Meeting all three criteria can take months or longer, especially because flares are unpredictable and lab timing is tricky. Some clinicians will start treatment based on strong clinical suspicion while continuing to document the required lab evidence.

Treatment and Symptom Management

Treatment for MCAS focuses on blocking or reducing the effects of the chemicals mast cells release. There is no cure, but most people can achieve meaningful symptom control with a combination of medications.

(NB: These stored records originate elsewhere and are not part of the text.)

Lemma Handle_rpc_proxied cfg h rq s m :
  handlerOf cfg h -> ready cfg s -> rq_method rq = Some m ->
  (forall overlay, rq_range rq overlay ≡ₚ map_to_list overlay) -> proxied cfg h rq s m.
Proof.
  intros Hh Hr Hm Hrange. unfold proxied, Handle. rewrite Hm. unfold prepareRPCContext.
  destruct (forwarding.requestID_Add (hs_shared s)) as [reqID g]. set (rx := with_trace _ _).
  assert (Erx : rx_fullMethod rx = m) by done. clearbody rx.
  destruct (authenticate h rq m) as [authErr|].
  { pose proof (rejectCaller_spec h rq rx authErr (set_shared s g)) as Hrej.
    destruct (rejectCaller _ _ _ _ _) as [[rx' logs] s']. destruct Hrej as (_ & _ & Hp & _).
    split; [by eapply ready_pools|done]. }
  destruct (ho_resolver _ _ Hh) as (rules & Er & Ehr). pose proof (Resolve_policy _ _ m Er) as Hpol.
  unfold serve, resolveDecision, resolve. rewrite Ehr. destruct (Resolve (Some rules) m) as [d|err] eqn:Ed.
  2: { split; [done|]. left. split; [done|]. eexists. rewrite (Resolve_plain _ _ _ Ed). by apply ended_refused. }
  destruct Hpol as (svc & method & Hn & Hpol). pose proof (policy_overlays _ _ _ _ (ho_rules _ _ Hh) Hpol) as Hov.
  destruct (pickPrimary_ready cfg rq m d (set_shared s g) Hr (ho_targets _ _ Hh)) as (t & s1 & Ep & Hr1 & Ht).
  pose proof (pickPrimary_token rq m d (set_shared s g)) as [Et Ew]. rewrite Ep in Et, Ew |- *. cbn [snd] in Et, Ew.
  pose proof (primaryMetadata_token cfg h d s1 s Hh Et Ew Hr1) as Hp.
  destruct (primaryMetadata h d s1) as [r s2]. destruct Hp as [Hr2 Hp].
  assert (Hkeys : forall overlay, r = Ok overlay -> forall k v, overlay !! k = Some v -> overlayKey k).
  { destruct Hov as [Hov _]. intros overlay -> k v. destruct (token cfg s) as [[value|e]|]; [|done|].
    - injection Hp as ->. destruct (decide (k = bearerAuthHeader)) as [->|Hk]; [intros _; apply authorization_overlayKey|].
      rewrite lookup_insert_ne by done. apply Hov.
    - injection Hp as ->. apply Hov. }
  destruct r as [overlay|err].
  - pose proof (proceed_sent cfg h rq m rx d t overlay s2 Hrange Hr2 Hov Ht (Hkeys _ eq_refl)) as P.
    destruct (proceed h rq m rx d t overlay s2) as [out s3]. destruct P as [P1 P2]. split; [exact P1|right].
    exists svc, method, d. split_and!; [done|done|]. destruct (token cfg s) as [[value|e]|]; [|done|]; by injection Hp as <-.
  - split; [done|]. right. exists svc, method, d. split_and!; [done|done|].
    destruct (token cfg s) as [[value|e]|]; [done|by apply ended_refused|done].
Qed.

(** *** The handler that is built *)

Lemma newBearerTokenSource_ok a logger rules source logs :
  oidc_ok rules a -> newBearerTokenSource a logger = (Some source, logs) -> cs_cfg source = a /\ cs_initError source = None.
Proof.
  intros Ha. unfold newBearerTokenSource. destruct (oidc_Enabled a) eqn:Ee; [|done]. cbn [negb].
  destruct (od_enabled _ _ Ha Ee) as (Htls & Hins & _). destruct (AuthClientTLSConfig _ _ _) as [t|]; [|done].
  destruct (oidc_InsecureTLS a); cbn [andb]; [|by intros [= <- _]].
  destruct (Hins eq_refl) as [-> ->]. rewrite !bool_decide_eq_false_2 by (intros []; done). by intros [= <- _].
Qed.

Lemma NewHandler_ok jsonString jsonStrings cfg resolver hasLimiter logger hasObs :
  grpc_ok (c_GRPC cfg) -> NewResolver (default [] (g_Rules (c_GRPC cfg))) = Ok resolver ->
  let b := NewHandler jsonString jsonStrings cfg resolver hasLimiter logger hasObs in
  b_callerHTTPError b = None /\ handlerOf cfg (b_handler b).
Proof.
  intros [Hst Ho _ Hi] Hr. cbv zeta. unfold NewHandler. split.
  - destruct (decide (ca_Mode (g_CallerAuth (c_GRPC cfg)) = callerIntrospectionMode)) as [Em|]; [|done].
    specialize (Hi Em). unfold newCallerHTTPClient. by destruct (AuthClientTLSConfig _ _ _).
  - split; cbn [b_handler h_oidc h_bearerInit h_resolver].
    + done.
    + intros _. destruct (newBearerTokenSource _ _) as [[source|] logs] eqn:Es; [|done].
      by apply (newBearerTokenSource_ok _ _ _ _ _ Ho) in Es as [_ ?].
    + pose proof Hr as Hr'. apply res_bind_ok in Hr' as (cs & _ & [= <-]). by exists cs.
    + pose proof (st_rules _ Hst) as Hrules. unfold rules_ok in Hrules. by destruct (g_Rules (c_GRPC cfg)).
    + exact (st_primary _ Hst).
Qed.

Context {cert pool : Type} (os_ReadFile : string -> res string) (AppendCertsFromPEM : string -> option pool)
  (LoadX509KeyPair : string -> string -> res cert)
  (grpc_NewClient : string -> option (tlsConfig cert pool) -> list callOption -> option string -> option error)
  (conn_Close : nat -> option error).
Context `{Regexp} (asURL : parsedURL -> backend.URL parsedURL).
Context (unq : string -> option string).
Context (range : gmap string string -> list (string * string)) (Hrange : forall m, range m ≡ₚ map_to_list m).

The foundation of treatment is a two-pronged antihistamine approach. H1 antihistamines (the type you’d take for seasonal allergies, like cetirizine, loratadine, or fexofenadine) target itching, flushing, hives, abdominal pain, headaches, and brain fog. H2 antihistamines (like famotidine, commonly known as Pepcid) address gastrointestinal symptoms and provide additional mast cell stabilization. Both types are considered necessary because they block different histamine receptors on the mast cell surface. If acid reflux persists despite H2 antihistamines, a proton pump inhibitor can be added, but it doesn’t replace the H2 blocker.

Beyond antihistamines, several other medication classes help. Mast cell stabilizers like oral cromolyn sodium can reduce gut symptoms and brain fog by preventing mast cells from releasing their contents in the first place. Leukotriene inhibitors help with respiratory symptoms and provide broader mast cell stabilization. For people with elevated prostaglandin levels, carefully supervised aspirin therapy can reduce flushing, brain fog, and bone pain, though aspirin itself can be a trigger for some MCAS patients.

Trigger avoidance plays a major role alongside medication. Many people keep symptom diaries to identify their personal triggers and learn to manage exposure. Some find that a low-histamine diet reduces baseline symptoms enough to make flares less frequent and less severe. The goal of treatment is to lower the overall “mediator load” so that when mast cells do activate, the reaction stays manageable rather than spiraling into a crisis.

Living With MCAS

MCAS is a chronic condition, and its unpredictability is often as challenging as the symptoms themselves. People with MCAS frequently describe good days and bad days with no obvious explanation for the difference. Social situations, travel, and even routine medical or dental procedures can require extra planning because of the risk of unexpected reactions.

Many people with MCAS carry emergency medications, including injectable epinephrine, in case of anaphylaxis. Finding the right combination of daily medications often takes trial and error over weeks or months, since individual responses vary and some people react to inactive ingredients in medications themselves. Working with a clinician experienced in mast cell disorders, typically an allergist or immunologist, makes a significant difference in how quickly symptoms come under control.